O Terapeuta se inclinou para a frente. Algo se iluminou nele, e estava prestes a falar quando Nora o interrompeu.
“E aí eu desliguei ela. Usei o controlinho.”
Outro silêncio se impôs, mais duradouro. Eu sabia bem o que o relato de Nora me fazia sentir, mas não poderia encontrar palavras para me expressar se fosse convidado a isso, e suspeitei que o mesmo se passava com todos os presentes na sala. Enquanto ninguém ousava romper aquela membrana que protegia a pureza de nossas respectivas introspecções, reparei que uma pessoa estava rondando nosso círculo a uma distância prudente, como se não quisesse interromper. Era um homem muito alto, vestindo um terno bem ajustado. Não pude distinguir mais que isso na penumbra. Nenhum outro integrante da roda, nem mesmo o Terapeuta, lhe deu a menor atenção, de modo que logo esqueci dele.

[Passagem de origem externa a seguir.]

Lemma mul_portable_spec a b : int64 a -> int64 b -> mul_portable a b = Some (exact a (a * b)).
Proof.
  intros Ha Hb. unfold mul_portable, exact. rewrite LARGEST_value, SMALLEST_value. unfold is_sint in *. change (2 ^ (64 - 1)) with 9223372036854775808 in *.
  assert (Hend : forall c, (c = true <-> ~ - 9223372036854775808 <= a * b < 9223372036854775808) ->
    (match c with true => Some (true, a) | false => r ← signed (a * b); Some (false, r) end) =
    Some (if decide (- 9223372036854775808 <= a * b < 9223372036854775808) then (false, a * b) else (true, a))).
  { intros [] Hc; case_decide as Hd.
    - by destruct (proj1 Hc eq_refl).
    - done.
    - by rewrite signed_some by (unfold is_sint; exact Hd).
    - by apply Hc in Hd. }
  destruct (Z.ltb_spec 0 b); [|destruct (Z.ltb_spec b 0)]; cbn [mbind option_bind].
  - apply Hend. rewrite orb_true_iff, !Z.ltb_lt, quot_lt, lt_quot by lia. lia.
  - destruct (Z.ltb_spec 0 a); [|destruct (Z.ltb_spec a 0)]; cbn [mbind option_bind].
    + apply Hend. rewrite Z.ltb_lt, lt_quot by lia. nia.
    + destruct (Z.eqb_spec b (-9223372036854775808)) as [->|]; [apply (Hend true); split; [nia|done]|].
      destruct (Z.eqb_spec a (-9223372036854775808)) as [->|]; [apply (Hend true); split; [nia|done]|].
      rewrite (signed_some (- a)), (signed_some (- b)) by int64_lia. cbn [mbind option_bind]. apply Hend. rewrite Z.ltb_lt, quot_lt by lia. nia.
    + apply (Hend false). split; [done|nia].
  - apply (Hend false). split; [done|nia].
Qed.

Lemma builtin_spec pA z : exists w, builtin_overflow z = Some ((exact pA z).1, w) /\ (int64 z -> w = z) /\ (~ int64 z -> w = i64 z).
Proof.
  exists (i64 z). unfold builtin_overflow, exact. split_and!; [|apply i64_small|done]. case_decide as Hz; cbn [fst].
  - by rewrite i64_small, Z.eqb_refl.
  - rewrite (proj2 (Z.eqb_neq _ _)); [done|]. intros H. apply Hz. rewrite <- H. unfold i64, swrap, is_sint.
    pose proof (Z.mod_pos_bound (z + 2 ^ (64 - 1)) (2 ^ 64)). change (2 ^ 64) with (2 * 2 ^ (64 - 1)) in *. lia.
Qed.

(** Both ways of compiling, for the three operations. *)
Definition checked_ops (a b : Z) : list ((bool -> Z -> Z -> checked) * Z) :=
  [(sqlite3AddInt64, a + b); (sqlite3SubInt64, a - b); (sqlite3MulInt64, a * b)].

“Do que você estava com medo, Nora?”, disse, finalmente, o Terapeuta.
“Não sei. Mas esperei até hoje pra ligar ela de novo. Queria ligar ela aqui. Me sinto mais segura. Podemos ligar hoje?”
“Claro. É pra isso que estamos aqui.”
Nora olhou em volta como se buscasse autorização do grupo. Alguns sorriram e assentiram para ela, procurando lhe transmitir segurança. Ela colocou o dedo na nuca da androide, que entreabriu os lábios, abriu um pouco as pálpebras e inspirou como se despertasse de um transe, inflando o peito. O interior de sua boca aberta se umedeceu e todo o seu corpo começou a passar por microajustes de postura. Eu nunca tinha visto nada parecido e fui atravessado por uma descarga de desejo sexual que me deixou profundamente perplexo. Eu já tinha lido muita coisa sobre os artefatos criados para hospedar cópias de mentes, e não havia, até hoje, consenso sobre o que se passava exatamente com os dados armazenados enquanto eles se achavam desligados ou em estado de suspensão. Sempre que eu ligava o ovo, minha mãe se comportava como se tivesse permanecido de fato inativa durante todo o período que permaneceu desligada, e em geral só dava qualquer sinal de atividade depois que eu me manifestasse, dizendo bom-dia ou fazendo uma pergunta, por exemplo. Ela era capaz de se exaltar e demonstrar emoções intensas por meio da voz artificial, mas seu estado-padrão era mais próximo da serenidade inerte de uma máquina. Mas a pupa de Nora não era um ovo dotado de alto-falantes invisíveis. Uma vibração percorreu a pele da androide a partir do plexo solar, como se uma corrente elétrica radial eriçasse seus pelos translúcidos. Ao despertar, ela dava a forte impressão de emergir de uma intensa atividade introspectiva que jamais cessava, nem mesmo quando estava desativada. Mas eu tinha as minhas convicções e sabia que estava sendo enganado. Todos esses produtos haviam sido desenvolvidos para apertar os botões certos na psicologia dos humanos que interagissem com eles. Sentindo o coração palpitar de desejo, eu me assemelhava a uma cobaia copulando com um boneco embebido de feromônios.
“Eu sei onde estou. Eu conheço vocês”, disse a androide com uma voz que não parecia robótica nem orgânica mas que soava, estranhamente, como uma gravação.
“Boa tarde, Samanta”, disse o Terapeuta. “É muito bom ver você de novo.” Um coro de saudações tímidas percorreu o círculo do grupo de terapia.
“Estou com frio”, reclamou a androide, abraçando o próprio torso e olhando para Nora.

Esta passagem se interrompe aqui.